Retype the data in its entirety, with no word changed.

(Exercise materials)

==================================================

(** Scenario 1 with everything installed already: the root install, with
    no spec, and the prune are queued all the same. *)
Lemma no_action_iff_nothing_to_install_leftPad :
  exists plan warns actions rest,
    getDependenciesToInstall (C := Scenario.installed) Scenario.leftPad
    = Ok (plan, warns)
    /\ installExternalDependencies (C := Scenario.installed) Scenario.leftPad
       = Ok actions
    /\ actions = RootInstallAction [] (root plan)
                 :: PruneAction (pruneCandidates Scenario.leftPad (root plan))
                 :: rest.
Proof.
  assert (Hplan : exists plan warns,
            getDependenciesToInstall (C := Scenario.installed)
              Scenario.leftPad = Ok (plan, warns)
            /\ root plan <> []
            /\ forall r, In r (root plan) ->
                         RootInstall.isSatisfied r = true).
  { eexists. eexists. split; [vm_compute; reflexivity|].
    split; [discriminate|]. intros r [<- | []]. reflexivity. }
  assert (Hrun : exists actions,
            installExternalDependencies (C := Scenario.installed)
              Scenario.leftPad = Ok actions)
    by (eexists; vm_compute; reflexivity).
  destruct Hplan as [plan [warns [Hplan [Hne Hsat]]]].
  destruct Hrun as [actions Hrun].
  destruct (proj2 (@no_action_iff_nothing_to_install Scenario.installed
                     Scenario.leftPad plan warns actions Hplan Hrun) Hne)
    as [specs [rest [Hactions [Hspecs _]]]].
  exists plan, warns, actions, rest. repeat split; auto.
  now rewrite <- (Hspecs Hsat).
Defined.

(** A dependency named [constructor]: [depsToInstall[name]] finds the
    inherited member and the planner throws, and so does the install
    phase. *)
Example planner_throws_on_inherited_name :
  getDependenciesToInstall (C := Scenario.fresh) RunScenario.inheritedName
  = TypeError "Cannot read property of undefined"
  /\ installExternalDependencies (C := Scenario.fresh)
       RunScenario.inheritedName
     = TypeError "Cannot read property of undefined".
Proof. split; vm_compute; reflexivity. Qed.

(** Scenario 1: both packages are in the graph and among the packages,
    and no name, range or version is the name of an inherited member. *)
Lemma install_phase_returns_leftPad :
  (exists plan warns,
     getDependenciesToInstall (C := Scenario.fresh) Scenario.leftPad
     = Ok (plan, warns))
  /\ (exists actions,
        installExternalDependencies (C := Scenario.fresh) Scenario.leftPad
        = Ok actions).
Proof.
  apply (@install_phase_returns Scenario.fresh Scenario.leftPad).
  - intros n [].
  - intros pkg [<- | [<- | []]]; eexists; reflexivity.
  - intros pkg [<- | [<- | []]]; eexists; split;
      [left; reflexivity | reflexivity | right; left; reflexivity
       | reflexivity].
  - intros pkg [<- | [<- | []]]; reflexivity.
  - intros pkg n range [<- | [<- | []]] Hget;
      apply JsObjectFacts.get_In in Hget; destruct Hget as [Hget | []];
      inversion Hget; split; reflexivity.
  - intros p [<- | [<- | []]]; reflexivity.
Defined.

(** Scenario 1: the command of the hoisted [left-pad] is linked into [b],
    which asked for the hoisted range. *)
Lemma binary_links_of_the_plan_leftPad :
  exists plan warns,
    getDependenciesToInstall (C := Scenario.fresh) Scenario.leftPad
    = Ok (plan, warns)
    /\ In (mkLink ["/repo"; "node_modules"; "left-pad"]
             "/repo/packages/b/node_modules" "left-pad"
             (BinPath "bin/left-pad.js"))
         (binaryLinks Scenario.leftPad RunScenario.padJson (root plan)).
Proof.
  assert (Hplan : exists plan warns,
            getDependenciesToInstall (C := Scenario.fresh) Scenario.leftPad
            = Ok (plan, warns))
    by (eexists; eexists; vm_compute; reflexivity).
  destruct Hplan as [plan [warns Hplan]]. exists plan, warns.
  split; [exact Hplan|].
  apply (proj2 (@binary_links_of_the_plan Scenario.fresh Scenario.leftPad
                  RunScenario.padJson plan warns _ Hplan)).
  exists "left-pad", "^1.1.0", "b", Scenario.padB,
    (BinPath "bin/left-pad.js").
  repeat split. left. reflexivity.
Defined.


(** [b] has a leaf install, of [x], and [left-pad] is hoisted for it: the
    leaf install is not one of [left-pad]. *)
Lemma hoisted_request_has_no_leaf_install_twoDeps :
  exists plan warns l,
    getDependenciesToInstall (C := Scenario.fresh) RunScenario.twoDeps
    = Ok (plan, warns)
    /\ In l (leavesOf (leaves plan) "b")
    /\ DepSpec.name (LeafInstall.dependency l) <> "left-pad".
Proof.
  assert (Hplan : exists plan warns l,
            getDependenciesToInstall (C := Scenario.fresh)
              RunScenario.twoDeps = Ok (plan, warns)
            /\ In l (leavesOf (leaves plan) "b")).
  { eexists. eexists. eexists. split; [vm_compute; reflexivity|].
    left. reflexivity. }
  destruct Hplan as [plan [warns [l [Hplan Hl]]]]. exists plan, warns, l.
  repeat split; auto.
  apply (@hoisted_request_has_no_leaf_install Scenario.fresh
           RunScenario.twoDeps plan warns "left-pad" "^1.0.0" "b" l);
    auto.
  - simpl. repeat constructor; simpl; intuition discriminate.
  - left. reflexivity.
Defined.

==================================================

(Completed task)
(** Scenario 1 with everything installed already: the root install, with
    no spec, and the prune are queued all the same. *)
Lemma no_action_iff_nothing_to_install_leftPad :
  exists plan warns actions rest,
    getDependenciesToInstall (C := Scenario.installed) Scenario.leftPad
    = Ok (plan, warns)
    /\ installExternalDependencies (C := Scenario.installed) Scenario.leftPad
       = Ok actions
    /\ actions = RootInstallAction [] (root plan)
                 :: PruneAction (pruneCandidates Scenario.leftPad (root plan))
                 :: rest.
Proof.
  assert (Hplan : exists plan warns,
            getDependenciesToInstall (C := Scenario.installed)
              Scenario.leftPad = Ok (plan, warns)
            /\ root plan <> []
            /\ forall r, In r (root plan) ->
                         RootInstall.isSatisfied r = true).
  { eexists. eexists. split; [vm_compute; reflexivity|].
    split; [discriminate|]. intros r [<- | []]. reflexivity. }
  assert (Hrun : exists actions,
            installExternalDependencies (C := Scenario.installed)
              Scenario.leftPad = Ok actions)
    by (eexists; vm_compute; reflexivity).
  destruct Hplan as [plan [warns [Hplan [Hne Hsat]]]].
  destruct Hrun as [actions Hrun].
  destruct (proj2 (@no_action_iff_nothing_to_install Scenario.installed
                     Scenario.leftPad plan warns actions Hplan Hrun) Hne)
    as [specs [rest [Hactions [Hspecs _]]]].
  exists plan, warns, actions, rest. repeat split; auto.
  now rewrite <- (Hspecs Hsat).
Defined.

(** A dependency named [constructor]: [depsToInstall[name]] finds the
    inherited member and the planner throws, and so does the install
    phase. *)
Example planner_throws_on_inherited_name :
  getDependenciesToInstall (C := Scenario.fresh) RunScenario.inheritedName
  = TypeError "Cannot read property of undefined"
  /\ installExternalDependencies (C := Scenario.fresh)
       RunScenario.inheritedName
     = TypeError "Cannot read property of undefined".
Proof. split; vm_compute; reflexivity. Qed.

(** Scenario 1: both packages are in the graph and among the packages,
    and no name, range or version is the name of an inherited member. *)
Lemma install_phase_returns_leftPad :
  (exists plan warns,
     getDependenciesToInstall (C := Scenario.fresh) Scenario.leftPad
     = Ok (plan, warns))
  /\ (exists actions,
        installExternalDependencies (C := Scenario.fresh) Scenario.leftPad
        = Ok actions).
Proof.
  apply (@install_phase_returns Scenario.fresh Scenario.leftPad).
  - intros n [].
  - intros pkg [<- | [<- | []]]; eexists; reflexivity.
  - intros pkg [<- | [<- | []]]; eexists; split;
      [left; reflexivity | reflexivity | right; left; reflexivity
       | reflexivity].
  - intros pkg [<- | [<- | []]]; reflexivity.
  - intros pkg n range [<- | [<- | []]] Hget;
      apply JsObjectFacts.get_In in Hget; destruct Hget as [Hget | []];
      inversion Hget; split; reflexivity.
  - intros p [<- | [<- | []]]; reflexivity.
Defined.

(** Scenario 1: the command of the hoisted [left-pad] is linked into [b],
    which asked for the hoisted range. *)
Lemma binary_links_of_the_plan_leftPad :
  exists plan warns,
    getDependenciesToInstall (C := Scenario.fresh) Scenario.leftPad
    = Ok (plan, warns)
    /\ In (mkLink ["/repo"; "node_modules"; "left-pad"]
             "/repo/packages/b/node_modules" "left-pad"
             (BinPath "bin/left-pad.js"))
         (binaryLinks Scenario.leftPad RunScenario.padJson (root plan)).
Proof.
  assert (Hplan : exists plan warns,
            getDependenciesToInstall (C := Scenario.fresh) Scenario.leftPad
            = Ok (plan, warns))
    by (eexists; eexists; vm_compute; reflexivity).
  destruct Hplan as [plan [warns Hplan]]. exists plan, warns.
  split; [exact Hplan|].
  apply (proj2 (@binary_links_of_the_plan Scenario.fresh Scenario.leftPad
                  RunScenario.padJson plan warns _ Hplan)).
  exists "left-pad", "^1.1.0", "b", Scenario.padB,
    (BinPath "bin/left-pad.js").
  repeat split. left. reflexivity.
Defined.


(** [b] has a leaf install, of [x], and [left-pad] is hoisted for it: the
    leaf install is not one of [left-pad]. *)
Lemma hoisted_request_has_no_leaf_install_twoDeps :
  exists plan warns l,
    getDependenciesToInstall (C := Scenario.fresh) RunScenario.twoDeps
    = Ok (plan, warns)
    /\ In l (leavesOf (leaves plan) "b")
    /\ DepSpec.name (LeafInstall.dependency l) <> "left-pad".
Proof.
  assert (Hplan : exists plan warns l,
            getDependenciesToInstall (C := Scenario.fresh)
              RunScenario.twoDeps = Ok (plan, warns)
            /\ In l (leavesOf (leaves plan) "b")).
  { eexists. eexists. eexists. split; [vm_compute; reflexivity|].
    left. reflexivity. }
  destruct Hplan as [plan [warns [l [Hplan Hl]]]]. exists plan, warns, l.
  repeat split; auto.
  apply (@hoisted_request_has_no_leaf_install Scenario.fresh
           RunScenario.twoDeps plan warns "left-pad" "^1.0.0" "b" l);
    auto.
  - simpl. repeat constructor; simpl; intuition discriminate.
  - left. reflexivity.
Defined.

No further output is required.